Don't Cache the Silence: Building Self-Healing Audio Infrastructure for Earnings Calls

Earnings calls are the most time-sensitive events in an investor's calendar. Every quarter, public companies get on a call with analysts and walk through their results. Revenue, margins, guidance, the unexpected stuff. The transcript of that call becomes a primary source that investors, journalists, and analysts read and re-read for days afterward.

I was building the documents section of the stock platform, and earnings call transcripts were one of the major features. The feature sounds simple: show a list of earnings calls for a company, let users click into one, read the transcript, and listen to the audio recording.

The implementation had a few interesting problems worth unpacking.

What the API Actually Returns

Transcripts come from a financial data API. Two endpoints are involved: /stock/transcripts/list for metadata and /stock/transcripts for full transcript content fetched by ID.

The list endpoint is what you call first to populate the tab. Pass a symbol, get back an array of transcript records. Each one has an ID, a title, a timestamp, a year, and a quarter field.

The problem is that "transcripts associated with a symbol" does not mean "quarterly earnings calls only." The API's list includes investor conferences, technology summits, capital markets days, special investor events, and other occasions where management speaks publicly. These events have transcripts. But they don't have quarterly earnings audio. They don't map to a fiscal quarter. For investors specifically looking for Q1, Q2, Q3, Q4 earnings calls they are noise.

When I first shipped the tab it showed everything unfiltered. A company with 20 actual earnings calls might also have 15 conference appearances mixed in. The tab felt like a raw data dump rather than a curated document library. The client flagged it.

The fix required a reliable way to identify real earnings calls without making extra API requests per item.

The Naive Approach and Its Cost

The obvious verification approach: fetch the list, then for each item call the full transcript endpoint or the audio endpoint to check whether audio exists, keep only the items that have it.

That's N+1 API calls. A company with 35 items in the list means 35 individual requests just to decide what to show. All of them consuming API quota, all of them adding latency, all of them happening before the user sees a single result. The provider enforces a global rate limit across the platform. During earnings season, when multiple companies report in the same week and multiple users are loading transcript tabs simultaneously, N+1 would eat that budget fast.

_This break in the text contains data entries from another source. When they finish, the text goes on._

(* ===== verification/Ustar.v ===== *)
(** * lib/ustar.c: headers of tar archives

    A header is the list of its 512 bytes, a file name the list of its
    characters.  The functions of string.c that ustar.c calls on them
    (strlcpy, memcmp, strchr, strcmp) are written out on lists; what snprintf
    prints is taken from CStdio.v. *)
From stdpp Require Import strings.
From S2P Require Import Prelude Mem CString CStdlib CStdio.
Local Open Scope Z_scope.

Definition USTAR_HEADER_SIZE : Z := 512.
Definition USTAR_REGULAR : Z := 48.
Definition USTAR_DIRECTORY : Z := 53.
Definition USTAR_EOF : Z := -1.

(** The members of [struct ustar_header]: offset and size. *)
Record member := Member { m_ofs : nat; m_size : nat }.
Definition h_name := Member 0 100.
Definition h_mode := Member 100 8.
Definition h_uid := Member 108 8.
Definition h_gid := Member 116 8.
Definition h_size := Member 124 12.
Definition h_mtime := Member 136 12.
Definition h_chksum := Member 148 8.
Definition h_typeflag := Member 156 1.
Definition h_magic := Member 257 6.
Definition h_version := Member 263 2.
Definition h_uname := Member 265 32.
Definition h_gname := Member 297 32.
Definition h_prefix := Member 345 155.

Definition field (m : member) (h : list Z) : list Z := take (m_size m) (drop (m_ofs m) h).
(** Bytes stored at the start of a member. *)
Definition put (m : member) (bs : list Z) (h : list Z) : list Z :=
  take (m_ofs m) h ++ bs ++ drop (m_ofs m + length bs) h.
(** [strlcpy (h->m, s, sizeof h->m)]. *)
Definition put_string (m : member) (s : list Z) (h : list Z) : list Z := put m (take (m_size m - 1) s ++ [0]) h.
(** [snprintf (h->m, sizeof h->m, fmt, v)]. *)
Definition put_number (m : member) (fmt : list Z) (v : Z) (h : list Z) : M unit (list Z) :=
  match printf fmt [u32 v] (∅, []) with
  | Ok (_, (_, out)) => mret (put_string m (reverse out) h)
  | Err e => throw e
  end.

(** The loop of [calculate_chksum], from byte [i] on. *)
Fixpoint sum_from (i : Z) (header : list Z) (chksum : Z) : Z :=
  match header with
  | [] => chksum
  | b :: header =>
      let in_chksum_field := (148 <=? i) && (i <? 156) in
      sum_from (i + 1) header (u32 (chksum + if in_chksum_field then 32 else b))
  end.
Definition calculate_chksum (h : list Z) : Z := sum_from 0 h 0.

(** *** File names *)
Definition starts (prefix s : list Z) : bool := bool_decide (take (length prefix) s = prefix).
(** [strchr (s, '/') + 1]. *)
Fixpoint after_slash (s : list Z) : option (list Z) :=
  match s with [] => None | c :: s => if c =? 47 then Some s else after_slash s end.

Definition antisocial (s : list Z) : bool :=
  starts (chars "/") s || starts (chars "./") s || starts (chars "../") s.
(** What is left of a name gets shorter with every turn. *)
Definition strip_antisocial_prefixes (file_name : list Z) : M unit (list Z) :=
  file_name ← loop (S (length file_name)) (λ file_name,
    if antisocial file_name then s ← the (after_slash file_name); mret (inl s)
    else mret (inr file_name)) file_name;
  mret (if bool_decide (file_name = []) || bool_decide (file_name = chars "..") then chars "." else file_name).

(** *** Making a header *)
Definition ustar_make_header (file_name : list Z) (type size : Z) : M unit (option (list Z)) :=
  ASSERT ((type =? USTAR_REGULAR) || (type =? USTAR_DIRECTORY)) ;;
  file_name ← strip_antisocial_prefixes file_name;
  if 99 <? Z.of_nat (length file_name) then mret None
  else
    let h := replicate 512 0 in
    let h := put_string h_name file_name h in
    h ← put_number h_mode (chars "%07o") (if type =? USTAR_REGULAR then 420 else 493) h;
    let h := put_string h_uid (chars "0000000") h in
    let h := put_string h_gid (chars "0000000") h in
    h ← put_number h_size (chars "%011o") size h;
    h ← put_number h_mtime (chars "%011o") 1136102400 h;
    let h := put h_typeflag [type] h in
    let h := put_string h_magic (chars "ustar") h in
    let h := put h_version [48; 48] h in
    let h := put_string h_gname (chars "root") h in
    let h := put_string h_uname (chars "root") h in
    h ← put_number h_chksum (chars "%07o") (calculate_chksum h) h;
    mret (Some h).

(** *** Parsing a header *)
Definition ULONG_MAX : Z := 2 ^ 32 - 1.
Definition INT_MAX : Z := 2 ^ 31 - 1.
(** The loop of [parse_octal_field], at offset [ofs]. *)
Fixpoint parse_octal_from (ofs : Z) (s : list Z) (value : Z) : option Z :=
  match s with
  | [] => None
  | c :: s =>
      if (48 <=? c) && (c <=? 55) then
        if ULONG_MAX `div` 8 <? value then None else parse_octal_from (ofs + 1) s (c - 48 + value * 8)
      else if (c =? 32) || (c =? 0) then if 0 <? ofs then Some value else None
      else None
  end.
Definition parse_octal_field (s : list Z) : option Z := parse_octal_from 0 s 0.

Definition is_all_zeros (block : list Z) : bool := forallb (Z.eqb 0) block.

(** The characters before the terminator. *)
Fixpoint string_at (bs : list Z) : list Z :=
  match bs with [] => [] | c :: bs => if c =? 0 then [] else c :: string_at bs end.

(** The error message, or name (a null pointer at the end of the archive), type
    and size. *)
Definition ustar_parse_header (header : list Z) : M unit (list Z + option (list Z) * Z * Z) :=
  if is_all_zeros header then mret (inr (None, USTAR_EOF, 0))
  else if negb (bool_decide (field h_magic header = chars "ustar" ++ [0])) then mret (inl (chars "not a ustar archive"))
  else if negb (bool_decide (field h_version header = [48; 48])) then mret (inl (chars "invalid ustar version"))
  else
    match parse_octal_field (field h_chksum header) with
    | None => mret (inl (chars "corrupt chksum field"))
    | Some chksum =>
        if negb (chksum =? calculate_chksum header) then mret (inl (chars "checksum mismatch"))
        else if negb (default 0 (field h_name header !! 99%nat) =? 0)
                || negb (default 0 (field h_prefix header !! 0%nat) =? 0) then mret (inl (chars "file name too long"))
        else
          let typeflag := default 0 (field h_typeflag header !! 0%nat) in
          if negb (typeflag =? USTAR_REGULAR) && negb (typeflag =? USTAR_DIRECTORY)
          then mret (inl (chars "unimplemented file type"))
          else
            let size :=
              if typeflag =? USTAR_REGULAR then
                match parse_octal_field (field h_size header) with
                | None => inl (chars "corrupt file size field")
                | Some size => if INT_MAX <? size then inl (chars "file too large") else inr size
                end
              else inr 0 in
            match size with
            | inl msg => mret (inl msg)
            | inr size =>
                name ← strip_antisocial_prefixes (string_at (field h_name header));
                mret (inr (Some name, typeflag, size))
            end
    end.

There was no way to ship that cleanly.

The Field That Was Already There

Looking more carefully at what the list endpoint returns, the answer was already in the response.

The transcript record includes a quarter field. The API's own documentation describes it as "Quarter of earnings result in the case of earnings call transcript." That phrase is doing real work. For actual quarterly earnings calls, this field is set to 1, 2, 3, or 4. For conferences, investor days, and everything else, it is 0. The field is not just display metadata. It is a type discriminator built directly into the API contract.

The filter is one line:

const allItems = (await fetchTranscriptsList(stock.symbol)).filter(
  (item) => item.quarter > 0,
);

No additional API calls. No per-item verification. The information needed to filter was in the list response the whole time. Zero extra requests.

That solved the list itself with no extra requests. But the list was not the part users would notice most. The harder problem started once a call was recent enough that the transcript, the live stream, and the finished recording could all disagree for a while.

The Audio URL Problem

The transcript detail includes an audio field. For most historical calls that field has a direct MP3 URL and everything is straightforward. But for recent calls (ones that happened in the past few hours or days) that field is frequently empty even though audio does exist. The transcript indexing pipeline and the live earnings endpoint operate on different schedules. The transcript gets indexed first. The audio URL gets attached later.

This creates a window where the transcript is readable but the audio is temporarily unavailable via the normal path.

How Audio Is Resolved During the Live Window

The resolver is really one fallback chain. It starts with the transcript detail, then falls through to the live earnings endpoint if the historical audio field has not caught up yet.

First, it checks transcript.audio_url. If that exists, the provider has already finished indexing the call and attached the historical recording, so the resolver can return immediately.

If that field is still empty, it falls back to the live earnings endpoint, which is fresher around the event itself. That endpoint can return either recording, which is the finished MP3, or liveAudio, which is the HLS playlist used during the call and often for the immediate replay right after it ends.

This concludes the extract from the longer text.